Civil Rights Museum visit leaves vivid memories
The visit was rather appropriately timed as it came in February, during Black History Month.
But mind you, anytime is a proper time to visit the National Civil Rights Museum in Memphis. I learned that upon a trip to the site made last Sunday.
It was a riveting experience, and one that took time to reflect upon once completed. The museum was built at the former Lorraine Motel, a place which will forever hold a place in history because it was there that civil rights icon the Rev. Dr. Martin Luther King Jr. was assassinated in the early evening hours of April 4, 1968.
The significance of its place in history can be felt before you even officially enter the museum. The entryway has been recreated to appear as it did on that fateful day, with the old motel sign in place and a few 1960s-era automobiles parked in front of the rooms King and his entourage occupied during their stay at a motel which was among the few that catered to black patrons in the South.
With the help of interactive elements, you find your eyes darting back and forth from room 306, the room King occupied and was standing in front of when he was shot, and the boardinghouse where James Earl Ray set up across the street to fire the bullet.
Be prepared for a several-hours stay once you enter the museum. The displays are mesmerizing, and are difficult to walk past without taking long moments for observation.
Like most people, my personal perspective took hold. With that mind, here are four takeaways, all with local angles, that still linger days after the trip is through.
The Rev. Jesse Jackson
Jackson would become one of the most famed figures in the civil rights movement, but was not well known in the spring of 1968. That changed when photos of the King assassination began to circulate throughout the country and world. Jackson was standing close to King when he was shot, and was among those who pointed in the direction of where the shots were fired from in the immediate aftermath.
I met Jackson in March 2002 when he came to speak at Pleasant Grove Baptist Church in Kankakee. Before he entered the church, Jackson was seated in a bus out front. The local media gathered at the bus door to interview him, and when being informed of our presence, you could hear Jackson proclaim in a booming voice: “Let the vultures in.’’
Despite the less than friendly greeting, a free-wheeling interview ensued. I hung around a bit after the rest of the group departed. Jackson and I exchanged small talk, and I told him my first recollection of him came in 1978, when Jackson blasted the Rolling Stones for derogatory lyrics included on their hit record “Some Girls.’’ He got a chuckle out of the memory.
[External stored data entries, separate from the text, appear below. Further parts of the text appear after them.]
Lemma armings_nonneg evs : 0 <= armings i evs.
Proof. unfold armings. lia. Qed.

Lemma evolves_refl w : evolves Q i w w.
Proof.
  exists []. rewrite app_nil_r. repeat split.
  intros urio H. exists urio. split; [exact H|].
  intros Hr. rewrite armings_nil, Z.add_0_r. symmetry. apply u64_small. exact Hr.
Qed.

Lemma evolves_trans w1 w2 w3 : evolves Q i w1 w2 -> evolves Q i w2 w3 -> evolves Q i w1 w3.
Proof.
  intros (evs1 & Ht1 & Hq1 & Hu1 & Hl1 & Hr1) (evs2 & Ht2 & Hq2 & Hu2 & Hl2 & Hr2).
  exists (evs1 ++ evs2). repeat split.
  - rewrite Ht2, Ht1, app_assoc. reflexivity.
  - rewrite forallb_app, Hq1, Hq2. reflexivity.
  - congruence.
  - congruence.
  - intros urio H. destruct (Hr1 urio H) as (urio2 & H2 & E2).
    destruct (Hr2 urio2 H2) as (urio3 & H3 & E3).
    exists urio3. split; [exact H3|]. intros Hr.
    specialize (E2 Hr). rewrite E3.
    + rewrite E2, u64_add_l, armings_app, Z.add_assoc. reflexivity.
    + rewrite E2. apply u64_range.
Qed.

(** A step that leaves the trace and the slots alone. *)
Lemma evolves_frame w w' :
  w_trace w' = w_trace w -> w_uwsgi w' = w_uwsgi w -> slots w' = slots w ->
  evolves Q i w w'.
Proof.
  intros Ht Hu Hs. exists []. rewrite app_nil_r.
  repeat split; [exact Ht | exact Hu | congruence |].
  intros urio H. exists urio. rewrite Hs. split; [exact H|].
  intros Hr. rewrite armings_nil, Z.add_0_r. symmetry. apply u64_small. exact Hr.
Qed.

(** A step that adds one event that is no arming of the slot. *)
Lemma evolves_event w w' e :
  w_trace w' = w_trace w ++ [e] -> w_uwsgi w' = w_uwsgi w -> slots w' = slots w ->
  Q e = true -> is_arming i e = false -> evolves Q i w w'.
Proof.
  intros Ht Hu Hs Hq Ha. exists [e]. repeat split; [exact Ht | | exact Hu | congruence |].
  - simpl. rewrite Hq. reflexivity.
  - intros urio H. exists urio. rewrite Hs. split; [exact H|].
    intros Hr. unfold armings. simpl. rewrite Ha. simpl.
    rewrite Z.add_0_r. symmetry. apply u64_small. exact Hr.
Qed.

Lemma preserves_ret {A} (a : A) : preserves Q i (ret a).
Proof. intros w r w' H. inversion H; subst. apply evolves_refl. Qed.

Lemma preserves_abort {A} f : preserves Q i (@abort A f).
Proof. intros w r w' H. inversion H; subst. apply evolves_refl. Qed.

Lemma preserves_exit {A} c : preserves Q i (@exit A c).
Proof. intros w r w' H. inversion H; subst. apply evolves_refl. Qed.

Lemma preserves_gets {A} (f : world -> A) : preserves Q i (gets f).
Proof. intros w r w' H. inversion H; subst. apply evolves_refl. Qed.

Lemma preserves_bind {A B} (m : M A) (k : A -> M B) :
  preserves Q i m -> (forall a, preserves Q i (k a)) -> preserves Q i (bind m k).
Proof.
  intros Hm Hk w r w' H.
  destruct (bind_inv _ _ _ _ _ H) as [(a & w1 & H1 & H2) | [(f & H1 & _) | (c & H1 & _)]].
  - eapply evolves_trans; [eapply Hm; exact H1 | eapply Hk; exact H2].
  - eapply Hm; exact H1.
  - eapply Hm; exact H1.
Qed.

Lemma preserves_ask : preserves Q i ask.
Proof. intros w r w' H. inversion H; subst. apply evolves_frame; reflexivity. Qed.

Lemma preserves_fresh : preserves Q i fresh.
Proof. intros w r w' H. inversion H; subst. apply evolves_frame; reflexivity. Qed.

Lemma preserves_set_heap f : preserves Q i (modify (set_heap f)).
Proof. intros w r w' H. inversion H; subst. apply evolves_frame; reflexivity. Qed.

Lemma preserves_set_fdtab f : preserves Q i (modify (set_fdtab f)).
Proof. intros w r w' H. inversion H; subst. apply evolves_frame; reflexivity. Qed.

Lemma preserves_set_pools f : preserves Q i (modify (set_pools f)).
Proof. intros w r w' H. inversion H; subst. apply evolves_frame; reflexivity. Qed.

Lemma preserves_set_comps f : preserves Q i (modify (set_comps f)).
Proof. intros w r w' H. inversion H; subst. apply evolves_frame; reflexivity. Qed.

Lemma preserves_set_inflight f : preserves Q i (modify (set_inflight f)).
Proof. intros w r w' H. inversion H; subst. apply evolves_frame; reflexivity. Qed.

Lemma preserves_set_body f : preserves Q i (modify (set_body f)).
Proof. intros w r w' H. inversion H; subst. apply evolves_frame; reflexivity. Qed.

Lemma preserves_emit e : Q e = true -> is_arming i e = false -> preserves Q i (emit e).
Proof.
  intros Hq Ha w r w' H. inversion H; subst.
  apply evolves_event with (e := e);
    [reflexivity | reflexivity | reflexivity | exact Hq | exact Ha].
Qed.
(** * Verification model of the NTFS_Parser MCP server (src/mcp_server.py)

    The tool layer is embedded as functions in a small state/exception
    monad: the state is the part of the machine the tools can observe or
    change (existing paths and the log of calls made into the decoder
    package and the OS), and the environment [env] gives the outcome of
    every such call.  Python exceptions are the constructors of [exn]; all
    of them are subclasses of [Exception]. *)

From Stdlib Require Import List String Ascii ZArith QArith Bool Lia.
Import ListNotations.
Open Scope string_scope.
Set Warnings "-register-all".

(** ** Python values and dicts *)

Inductive pyval : Type :=
| VNone : pyval
| VBool (b : bool) : pyval
| VInt (z : Z) : pyval
| VFloat (q : Q) : pyval
| VStr (s : string) : pyval
| VList (l : list pyval) : pyval
| VDict (d : list (string * pyval)) : pyval.

(** A Python dict keeps insertion order: an association list. *)
Definition pydict := list (string * pyval).

Fixpoint dget (k : string) (d : pydict) : option pyval :=
  match d with
  | [] => None
  | (k', v) :: d' => if String.eqb k k' then Some v else dget k d'
  end.

(** [d[k] = v]: replaces the value in place, or appends a new key. *)
Fixpoint dset (k : string) (v : pyval) (d : pydict) : pydict :=
  match d with
  | [] => [(k, v)]
  | (k', v') :: d' => if String.eqb k k' then (k, v) :: d' else (k', v') :: dset k v d'
  end.

(** Python truthiness of a [str | None] argument. *)
Definition truthy_opt (s : option string) : bool :=
  match s with
  | None => false
  | Some p => negb (String.eqb p "")
  end.

Definition truthy (v : pyval) : bool :=
  match v with
  | VNone => false
  | VBool b => b
  | VInt z => negb (Z.eqb z 0)
  | VFloat q => negb (Qeq_bool q 0)
  | VStr s => negb (String.eqb s "")
  | VList l => match l with [] => false | _ => true end
  | VDict d => match d with [] => false | _ => true end
  end.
Seigenthaler is another man I met after he played a pivotal role in the civil rights movement. In 1961, the Freedom Riders were traveling across the South in a bus and faced much opposition, including physical attacks, along the way. Seigenthaler, an aide for Attorney General Robert Kennedy, was summoned to join the riders in hopes they could make safe passage through Alabama.
Seigenthaler negotiated a truce with the Alabama governor, but the deal was reneged on, and Seigenthaler was among those beaten and knocked unconscious upon the riders’ entry into Montgomery.
Seigenthaler also was one of the most distinguished journalists of his time and spoke at a conference I attended in the Washington, D.C., area in 1999. Captivated by his story and reputation, I approached him after he spoke. He was friendly and engaging. I got a particular kick out of the mention he was once a neighbor of country music legend George Jones while living in Nashville.
After about 15 minutes, an aide informed Seigenthaler his ride to the airport had arrived. He slapped me on the back and said, “Nice talking to you, buddy, but I guess I gotta catch a plane.’’
Seigenthaler died in 2014. The moment I heard of his demise, I thought back to that chance encounter.
Springfield race riot of 1908
Between Aug. 14 and Aug. 16, 1908, an angry mob of 5,000 white Americans and European immigrants descended upon black residents of the Illinois state capital, angered by allegations two black men were responsible for the rape, attempted rape and murder of two white women.
By the time the violence came to a halt, 16 people were killed, and many homes and businesses were destroyed. A display at the museum chronicles the tragic event.
I never had heard of it until about 20 years ago. While attending a meeting of the Kankakee Branch of the NAACP, Theodis Pace told me of the incident and described how it was a catalyst behind the formation of the NAACP in 1909. Pace was the local NAACP president then, and remains so to this day.
Andrew “Rube’’ Foster
Foster was a famed baseball pitcher at the turn of the 20th century and a key figure in the formation of the Negro National League. Such leagues offered the only opportunity for black players as Major League Baseball enforced a ban which lasted until 1947.
Known as the “Father of Black Baseball,’’ there is a plaque recognizing Foster’s contributions at the museum. Unfortunately, Foster suffered from mental illness in his later years and died on Jan. 9, 1930, at the former Kankakee State Hospital, now known as Shapiro Developmental Center.
What parts of the National Civil Rights Museum would spur personal memories for you? A visit is the only way to find out. Memphis is within an eight-hour drive of Kankakee County, and it’s a rather convenient route, as a southward flight on Interstate 57 and Interstate 55 will put you there.